Reproduce the opening lines of the records exactly, up to and including the line in which "From stdpp Require" occurs.
=-=-=-=-=
(* ===== verification/SampleTables.v ===== *)
(** * The page table of the sample state

    The state of Sample.v satisfies the invariants that the theorems on page
    tables ask for. *)

From Stdlib Require Import ZArith Lia.
From stdpp Require Import base strings numbers gmap list.
From S2P Require Import Prelude Mmu Memory Kernel Sample Kmem Rmap PageTable VmKernel.

#[local] Existing Instance img.

Definition entry0 : Z := Z.lor (V2P frame0) 7.

Lemma sample_table i : 0 <= i < NPDENTRIES ->
  table mem0 pgdir0 i = if decide (i = 0) then Some table0 else None.
Proof. intros. unfold table. rewrite mem0_dir by done. by case_decide. Qed.

Lemma sample_wf : pt_wf mem0 pgdir0.
Proof.
  split; [apply (sample_page_ok 0); lia|..].
  - intros i t Hi. rewrite sample_table by done. case_decide; [|done]. intros [= <-].
    split; [apply (sample_page_ok 1); lia|done].
  - intros i j t Hi Hj. rewrite !sample_table by done. by repeat case_decide; subst.
Qed.

Lemma sample_owns p : owns mem0 pgdir0 p -> p = pgdir0 \/ p = table0.
Proof.
  intros [->|(i & Hi & Ht)]; [by left|right]. rewrite sample_table in Ht by done.
  case_decide; congruence.
Qed.

Lemma sample_pte va : 0 <= va < two32 ->
  pte_of mem0 pgdir0 va = if decide (va < PGSIZE) then entry0 else 0.
Proof.
  intros Hva. unfold pte_of, pt_addr. rewrite sample_table by apply PDX_range.
  rewrite PDX_eq, u32_small by done. case_decide as Hd; cbn.
  - rewrite mem0_table by apply PTX_range. rewrite PTX_eq, u32_small by done.
    destruct (decide (va < PGSIZE)).
    + by rewrite decide_True by klia.
    + by rewrite decide_False by klia.
  - by rewrite decide_False by klia.
Qed.

Lemma sample_ready : pt_ready state0 pgdir0 free0.
Proof.
  split; [apply sample_free_ok|intros _; apply not_elem_of_nil|apply sample_wf|].
  intros p (i & Hi & ->)%sample_free Ho%sample_owns. unfold pgdir0, table0 in *. klia.
Qed.

(** No entry maps a free page. *)
Lemma sample_unowned p : p ∈ free0 -> mapped_by state0 (V2P p / PGSIZE) [].
Proof.
  intros (i & Hi & ->)%sample_free. exists no_owner. split; [|by split; [split|]].
  rewrite V2P_high by (unfold pgdir0; klia). unfold zlookup, state0. ksimpl.
  rewrite (proj2 (Z.ltb_ge _ _)) by (unfold pgdir0; klia).
  rewrite list_lookup_insert_ne.
  - apply lookup_replicate_2. unfold pgdir0. klia.
  - change (Z.to_nat (V2P frame0 / PGSIZE)) with (Z.to_nat 0x302). unfold pgdir0. klia.
Qed.

(** The frame of the user page is not used for anything else. *)
Lemma sample_frame0 : page_ok frame0 /\ ~ owns mem0 pgdir0 frame0 /\ frame0 ∉ free0.
Proof.
  split; [apply (sample_page_ok 2); lia|]. split.
  - intros Ho%sample_owns. unfold frame0, pgdir0, table0 in Ho. lia.
  - intros (i & Hi & E)%sample_free. unfold frame0, pgdir0 in E. klia.
Qed.

(** A state in which the user page has a second owner, after a fault at
    address 5. *)
Definition state_shared : kstate :=
  set_k_cr2 5 (set_k_rmap (<[Z.to_nat (V2P frame0 / PGSIZE) := two_owners table0 0x80200000]>
    (k_rmap state0)) state0).

Lemma sample_shared_ready : pt_ready state_shared pgdir0 free0.
Proof. destruct sample_ready as [[] ???]. by split; [split|..]. Qed.

Lemma sample_shared_mapped : mapped_by state_shared (V2P frame0 / PGSIZE) [table0; 0x80200000].
Proof. exists (two_owners table0 0x80200000). split; [done|]. split; [by split|done]. Qed.

Lemma sample_shared_unowned : mapped_by state_shared (V2P 0x80303000 / PGSIZE) [].
Proof.
  exists no_owner. split; [|by split; [split|]].
  unfold state_shared, state0, zlookup. ksimpl.
  change (V2P 2150641664 / PGSIZE) with 0x303. change (V2P frame0 / PGSIZE) with 0x302.
  rewrite (proj2 (Z.ltb_ge _ _)) by lia. rewrite !list_lookup_insert_ne by lia.
  apply lookup_replicate_2. lia.
Qed.
(** It is not seen at addresses whose frame is another. *)
Lemma uread_stb va : 0 <= va < KERNBASE ->
  (has (pte_of m P va) PTE_P = true ->
   P2V (PTE_ADDR (pte_of m P va)) <> v) ->
  uread (stb m (v + o) b) P va = uread m P va.
Proof.
  intros Hva Hne. unfold uread. rewrite (ut_pte _ _ _ stb_untouched).
  destruct (has _ PTE_P); [|done]. destruct (has _ PTE_U); [|done]. cbn. f_equal.
  apply (stb_same_page (P2V (PTE_ADDR (pte_of m P va)))); [apply frame_aligned|auto|klia].
Qed.
End byte.

Section unshared.
Context s s' P va a v own l (Hus : unshared s s' P va a v own l).
Context (Hva : 0 <= va < KERNBASE) (Hv : page_ok v) (Hnv : ~ owns (k_mem s) P v).
Context (Hfr : frames (k_mem s) P (fun f => ~ owns (k_mem s) P f /\ f <> v)).

(** The faulting process sees what it saw before. *)
Lemma unshared_view va' : 0 <= va' < KERNBASE -> uread (k_mem s') P va' = uread (k_mem s) P va'.
Proof.
  intros Hva'. pose proof (us_pte _ _ _ _ _ _ _ _ Hus va') as Hpte.
  destruct (decide (same_vpage va va')) as [Hsv|].
  - assert (pte_of (k_mem s) P va' = pte_of (k_mem s) P va) as E by (symmetry; by apply pte_of_vpage).
    unfold uread. rewrite Hpte, E.
    destruct (private_entry_flags v (pte_of (k_mem s) P va) Hv) as (-> & -> & _).
    destruct (has _ PTE_P && has _ PTE_U); [|done]. f_equal.
    rewrite private_entry_addr by done. apply page_ok_range in Hv. rewrite P2V_V2P by klia.
    apply (us_copy _ _ _ _ _ _ _ _ Hus). klia.
  - eapply uread_same; [done|rewrite Hpte; done..|done|].
    intros p Hp [Ho Hpv]. by apply (us_frame _ _ _ _ _ _ _ _ Hus).
Qed.

(** The pages of another page table do not change. *)
Lemma unshared_same D p : two_tables s P D (v :: l) -> owns (k_mem s) D p ->
  same_page (k_mem s) (k_mem s') p.
Proof.
  intros Htt Hp. pose proof (tt_r _ _ _ _ Htt) as HD. apply (us_frame _ _ _ _ _ _ _ _ Hus).
  - by destruct (owns_page_ok _ _ _ (pr_wf _ _ _ HD) Hp).
  - intros Ho. by apply (tt_disj _ _ _ _ Htt p).
  - intros ->. revert Hp. apply (pr_fresh _ _ _ HD). by left.
Qed.

(** A process with another page table sees what it saw before. *)
Lemma unshared_other D : two_tables s P D (v :: l) ->
  frames (k_mem s) D (fun f => ~ owns (k_mem s) P f /\ f <> v) ->
  untouched (k_mem s) (k_mem s') D /\
  forall va', 0 <= va' < KERNBASE -> uread (k_mem s') D va' = uread (k_mem s) D va'.
Proof.
  intros Htt HfD. assert (untouched (k_mem s) (k_mem s') D) as Hut.
  { apply untouched_frame. intros p. by apply unshared_same. }
  split; [done|]. intros va' Hva'.
  eapply uread_same; [done|rewrite (ut_pte _ _ _ Hut); done..|done|].
  intros p Hp [Ho Hpv]. by apply (us_frame _ _ _ _ _ _ _ _ Hus).
Qed.

(** A write to the copy is not seen through another page table. *)
Lemma unshared_write_other D b : two_tables s P D (v :: l) ->
  frames (k_mem s) D (fun f => ~ owns (k_mem s) P f /\ f <> v) ->
  forall va', 0 <= va' < KERNBASE ->
    uread (stb (k_mem s') (v + va mod PGSIZE) b) D va' = uread (k_mem s) D va'.
Proof.
  intros Htt HfD va' Hva'. destruct (unshared_other D Htt HfD) as [Hut Hview].
  rewrite <-Hview by done. pose proof (tt_r _ _ _ _ Htt) as HD.
  apply uread_stb; [done|klia| | |done|].
  - apply (frame_pt_wf (k_mem s)); [|apply HD]. intros p. by apply unshared_same.
  - rewrite (ut_owns _ _ _ Hut). apply (pr_fresh _ _ _ HD). by left.
  - rewrite (ut_pte _ _ _ Hut). intros HP'. by destruct (HfD va' Hva' HP').
Qed.

(** It can now write, and its write changes its own view at [va] only. *)
Lemma unshared_write b :
  has (pte_of (k_mem s) P va) PTE_P = true -> has (pte_of (k_mem s) P va) PTE_U = true ->
  exists m, uwrite (k_mem s') P va b = Some m /\
    m = stb (k_mem s') (v + va mod PGSIZE) b /\
    forall va', 0 <= va' < KERNBASE ->
      uread m P va' = if decide (va' = va) then Some (b mod 256) else uread (k_mem s) P va'.
Proof.
  intros HP HU. assert (0 <= va < two32) as Hva2 by klia.
  pose proof (us_pte _ _ _ _ _ _ _ _ Hus va) as Hpte.
  rewrite decide_True in Hpte by done.
  destruct (private_entry_flags v (pte_of (k_mem s) P va) Hv) as (FP & FU & FW).
  assert (P2V (V2P v) = v) as Ev by (apply page_ok_range in Hv; apply P2V_V2P; klia).
  exists (stb (k_mem s') (v + va mod PGSIZE) b). unfold uwrite.
  rewrite Hpte, FP, FU, FW, HP, HU. cbn [andb]. rewrite private_entry_addr, Ev by done.
  split; [done|]. split; [done|]. intros va' Hva'.
  assert (0 <= va mod PGSIZE < PGSIZE) as Hoff by klia.
  assert (pt_wf (k_mem s') P) as Hwf' by apply Hus.
  assert (~ owns (k_mem s') P v) as Hnv' by (by rewrite (us_owns _ _ _ _ _ _ _ _ Hus)).
  destruct (decide (same_vpage va va')) as [Hsv|Hsv].
  - rewrite <-unshared_view by done. unfold uread.
    rewrite (ut_pte _ _ _ (stb_untouched _ _ v _ b Hv Hoff Hwf' Hnv')).
    rewrite (us_pte _ _ _ _ _ _ _ _ Hus), decide_True, FP, FU, HP, HU by done. cbn [andb].
    rewrite private_entry_addr, Ev, ldb_stb by done.
    destruct (decide (va' = va)) as [->|Hne]; [by rewrite decide_True|].
    rewrite decide_False; [done|]. intros E. apply Hne.
    destruct Hsv as [H1 H2]. rewrite !PDX_eq, !PTX_eq, !u32_small in * by klia. klia.
  - rewrite decide_False by (intros ->; by apply Hsv). rewrite <-unshared_view by done.
    apply uread_stb; try done. rewrite (us_pte _ _ _ _ _ _ _ _ Hus), decide_False by done.
    intros HP'. by destruct (Hfr va' Hva' HP').
Qed.
End unshared.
=-=-=-=-=
_Solution for this task_
(* ===== verification/SampleTables.v ===== *)
(** * The page table of the sample state

    The state of Sample.v satisfies the invariants that the theorems on page
    tables ask for. *)

From Stdlib Require Import ZArith Lia.
From stdpp Require Import base strings numbers gmap list.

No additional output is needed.